EXERCISE INPUT:
========

(** The members of a body: the extra keys hide none of them. *)
Lemma body_get s key :
  body_ok s -> one_of key ["output"; "stopReason"] = true ->
  exists stop, get (body_json s) key =
      (if String.eqb key "output"
       then Some (jobj [("message", jobj [("role", JStr "assistant");
                     ("content", JArr (body_content s ++ tool_blocks (bs_tools s)))])])
       else Some (JStr stop))
    /\ exists r, stop = finish_reason r.
Proof.
  intros [_ _ [r Hr] Hx] Hk. unfold body_json. set (content := body_content s ++ _).
  set (stop := if _ && _ then "tool_use" else bs_stop s). exists stop.
  assert (Hs : exists r, stop = finish_reason r).
  { unfold stop. destruct (_ && _); [by exists "tool_use"|by exists r]. }
  split; [|done]. clear Hs. generalize stop as st. intros st.
  set (base := match bs_usage s with Some _ => _ | None => _ end).
  assert (Base : is_object base = true /\ get base key =
    (if String.eqb key "output"
       then Some (jobj [("message", jobj [("role", JStr "assistant"); ("content", JArr content)])])
       else Some (JStr st))).
  { apply one_of_In in Hk. cbn in Hk. unfold base.
    destruct (bs_usage s) as [[[[p c] cr] cw]|], (bs_tier s) as [tier|]; destruct_or!; subst; try done;
      (split; [by object_goal|by read_json]). }
  clearbody base. revert base Base. induction Hx as [|[k f] l Hk1 _ IH]; intros base [Ho Hb]; cbn [fold_left fst snd]; [done|].
  apply IH. split; [by rewrite is_object_index_set|]. rewrite get_index_set by done.
  cbn [fst] in Hk1. destruct (String.eqb_spec key k) as [->|]; [|exact Hb].
  apply one_of_In in Hk. cbn in Hk. destruct_or!; subst; try done; by vm_compute in Hk1.
Qed.

(** The text blocks of a run, regrouped under the citations. *)
Definition text_blocks (l : list json) : Prop := Forall (fun b => exists t, b = text_block t) l.

(** A block the regrouping does not look into. *)
Definition quiet_block (b : json) : Prop :=
  (exists t, b = text_block t) \/ (get b "text" = None /\ get b "citationsContent" = None).

(** A text read off each block, which a run keeps under its citations. *)
Section Measure.
Context (m : json -> string) (citations : list json).
Context (Hm : forall run, text_blocks run -> m (citations_block run citations) = text_concat (map m run)).

Definition measure (l : list json) : string := text_concat (map m l).

Lemma measure_app l k : measure (l ++ k) = measure l +:+ measure k.
Proof. unfold measure. by rewrite map_app, text_concat_app. Qed.

Lemma measure_cons b l : measure (b :: l) = m b +:+ measure l.
Proof. done. Qed.

Lemma measure_one b : measure [b] = m b.
Proof. apply str_app_nil_r. Qed.

Definition cite_measure (st : cite_state) : string := measure st.1.1 +:+ measure st.1.2.

Lemma flush_run_measure kept run cited :
  text_blocks run ->
  let st := flush_run citations (kept, run, cited) in
  cite_measure st = cite_measure (kept, run, cited) /\ st.1.2 = [].
Proof.
  intros H. unfold flush_run, cite_measure. cbv zeta. destruct (bool_decide_reflect (run = [])) as [->|]; [done|].
  destruct cited; cbn [negb fst snd]; rewrite !measure_app.
  - split; [apply str_app_nil_r|done].
  - rewrite measure_one, Hm by done. split; [apply str_app_nil_r|done].
Qed.

Lemma cite_block_measure st block :
  text_blocks st.1.2 -> quiet_block block ->
  cite_measure (cite_block citations st block) = cite_measure st +:+ m block
  /\ text_blocks (cite_block citations st block).1.2.
Proof.
  destruct st as [[kept run] cited]. cbn [fst snd]. intros Hr Hb. unfold cite_block.
  destruct Hb as [[t ->]|[T C]].
  - change (is_some (get (text_block t) "text")) with true. cbn iota. unfold cite_measure. cbn [fst snd].
    rewrite measure_app, measure_one, str_app_assoc. split; [done|].
    apply Forall_app. split; [done|]. constructor; [by eexists|constructor].
  - rewrite T. cbn [is_some]. destruct (flush_run_measure kept run cited Hr) as [E N].
    destruct (flush_run citations (kept, run, cited)) as [[kept' run'] cited']. cbn [fst snd] in *. subst run'.
    rewrite <- E. unfold cite_measure. cbn [fst snd]. split; [|constructor].
    rewrite measure_app, measure_one. change (measure []) with "". by rewrite !str_app_nil_r.
Qed.

Lemma cite_blocks_measure content st :
  Forall quiet_block content -> text_blocks st.1.2 ->
  cite_measure (fold_left (cite_block citations) content st) = cite_measure st +:+ measure content
  /\ text_blocks (fold_left (cite_block citations) content st).1.2.
Proof.
  intros H. revert st. induction H as [|b l Hb _ IH]; intros st Hst; cbn [fold_left].
  { split; [symmetry; apply str_app_nil_r|done]. }
  destruct (cite_block_measure st b Hst Hb) as [E1 E2]. destruct (IH _ E2) as [-> E3].
  split; [|done]. rewrite E1, str_app_assoc. done.
Qed.

Lemma cite_content_measure content :
  Forall quiet_block content -> measure (cite_content citations content) = measure content.
Proof.
  intros H. unfold cite_content.
  destruct (cite_blocks_measure content ([], [], false) H (List.Forall_nil _)) as [E R].
  destruct (fold_left (cite_block citations) content ([], [], false)) as [[kept run] cited].
  destruct (flush_run_measure kept run cited R) as [E2 N].
  destruct (flush_run citations (kept, run, cited)) as [[kept' run'] cited']. cbn [fst snd] in *. subst run'.
  rewrite E in E2. unfold cite_measure in E2. cbn [fst snd] in E2. change (measure []) with "" in E2.
  rewrite !str_app_nil_r, str_app_nil in E2. destruct cited'; cbn [negb]; [done|].
  rewrite measure_app, measure_one, Hm by constructor. cbn [map]. by rewrite E2, str_app_nil_r.
Qed.

(** What the finished content holds: the prefix, the blocks, then the text. *)
Lemma body_content_measure s :
  bs_citations s = citations ->
  (forall t, m (text_block t) = "" \/ m (text_block t) = t) ->
  Forall quiet_block (body_prefix s ++ bs_content s) ->
  exists rest, measure (body_content s) = measure (body_prefix s) +:+ measure (bs_content s) +:+ rest
    /\ rest = (if is_empty (bs_text s) then "" else m (text_block (bs_text s))).
Proof.
  intros Hc Ht Hq. eexists. split; [|done]. unfold body_content. rewrite Hc. set (text := bs_text s).
  destruct (bool_decide (citations = [])).
  - unfold flush_text. fold (text_block text). destruct (is_empty text); cbn [negb snd]; rewrite !measure_app.
    + by rewrite str_app_nil_r.
    + by rewrite measure_one, str_app_assoc.
  - cbn [flush_text is_empty negb snd]. destruct (is_empty text); cbn [negb].
    + rewrite cite_content_measure, measure_app, str_app_nil_r by done. done.
    + rewrite cite_content_measure, !measure_app, str_app_assoc; [by rewrite measure_one|].
      apply Forall_app. split; [done|]. constructor; [left; by eexists|constructor].
Qed.
End Measure.

Definition block_reasoning (b : json) : string :=
  unwrap_or (nonempty (pointer_str b [Key "reasoningContent"; Key "reasoningText"; Key "text"])) "".

Lemma citations_text run citations :
  text_blocks run -> block_text (citations_block run citations) = text_concat (map block_text run).
Proof.
  intros H. unfold block_text at 1, citations_content_text, citations_block, get_str. rewrite pointer_key. read_json.
  cbn [mbind option_bind unwrap_or is_empty]. rewrite pointer_key. read_json. cbn [mbind option_bind].
  rewrite pointer_nil. cbn [mbind option_bind as_array].
  assert (F : forall l acc, text_blocks l ->
    fold_left (fun out part => out +:+ unwrap_or (get part "text" ≫= as_str) "") l acc
    = acc +:+ text_concat (map block_text l)).
  { intros l acc Hl. revert acc. induction Hl as [|b l [t ->] _ IH]; intros acc; cbn [fold_left].
    - symmetry. apply str_app_nil_r.
    - rewrite IH, str_app_assoc. cbn [map text_concat fold_right]. rewrite block_text_text. done. }
  by rewrite F.
Qed.

Lemma citations_reasoning run citations :
  text_blocks run -> block_reasoning (citations_block run citations) = text_concat (map block_reasoning run).
Proof.
  intros H. change (block_reasoning (citations_block run citations)) with "".
  induction H as [|b l [t ->] _ IH]; [done|]. exact IH.
Qed.

Lemma prefix_quiet s : Forall quiet_block (body_prefix s).
Proof.
  unfold body_prefix. rewrite !Forall_app. split; [|split].
  - apply Forall_forall. intros b. rewrite list_elem_of_fmap. intros (blob & -> & _). by right.
  - destruct (_ || _); [|constructor]. constructor; [by right|constructor].
  - destruct (negb _); [|constructor]. constructor; [by right|constructor].
Qed.

Lemma content_quiet s : body_ok s -> Forall quiet_block (bs_content s).
Proof.
  intros [_ H _ _]. eapply Forall_impl; [exact H|]. intros b [?|(? & ? & _)]; [by left|by right].
Qed.

Lemma prefix_text s : measure block_text (body_prefix s) = "".
Proof.
  assert (H : Forall (fun b => block_text b = "") (body_prefix s)).
  { unfold body_prefix. rewrite !Forall_app. split; [|split].
    - apply Forall_forall. intros b. rewrite list_elem_of_fmap. by intros (blob & -> & _).
    - destruct (_ || _); [|constructor]. constructor; [done|constructor].
    - destruct (negb _); [|constructor]. constructor; [done|constructor]. }
  unfold measure. induction H as [|b l Hb _ IH]; cbn; [done|]. by rewrite Hb.
Qed.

========

WHAT THE EXERCISE ASKS:
Include the first line of the listing, the line with "clearbody base. revert", and every line between them, each repeated exactly, and output only those.

OUTPUT OF THE EXERCISE:
(** The members of a body: the extra keys hide none of them. *)
Lemma body_get s key :
  body_ok s -> one_of key ["output"; "stopReason"] = true ->
  exists stop, get (body_json s) key =
      (if String.eqb key "output"
       then Some (jobj [("message", jobj [("role", JStr "assistant");
                     ("content", JArr (body_content s ++ tool_blocks (bs_tools s)))])])
       else Some (JStr stop))
    /\ exists r, stop = finish_reason r.
Proof.
  intros [_ _ [r Hr] Hx] Hk. unfold body_json. set (content := body_content s ++ _).
  set (stop := if _ && _ then "tool_use" else bs_stop s). exists stop.
  assert (Hs : exists r, stop = finish_reason r).
  { unfold stop. destruct (_ && _); [by exists "tool_use"|by exists r]. }
  split; [|done]. clear Hs. generalize stop as st. intros st.
  set (base := match bs_usage s with Some _ => _ | None => _ end).
  assert (Base : is_object base = true /\ get base key =
    (if String.eqb key "output"
       then Some (jobj [("message", jobj [("role", JStr "assistant"); ("content", JArr content)])])
       else Some (JStr st))).
  { apply one_of_In in Hk. cbn in Hk. unfold base.
    destruct (bs_usage s) as [[[[p c] cr] cw]|], (bs_tier s) as [tier|]; destruct_or!; subst; try done;
      (split; [by object_goal|by read_json]). }
  clearbody base. revert base Base. induction Hx as [|[k f] l Hk1 _ IH]; intros base [Ho Hb]; cbn [fold_left fst snd]; [done|].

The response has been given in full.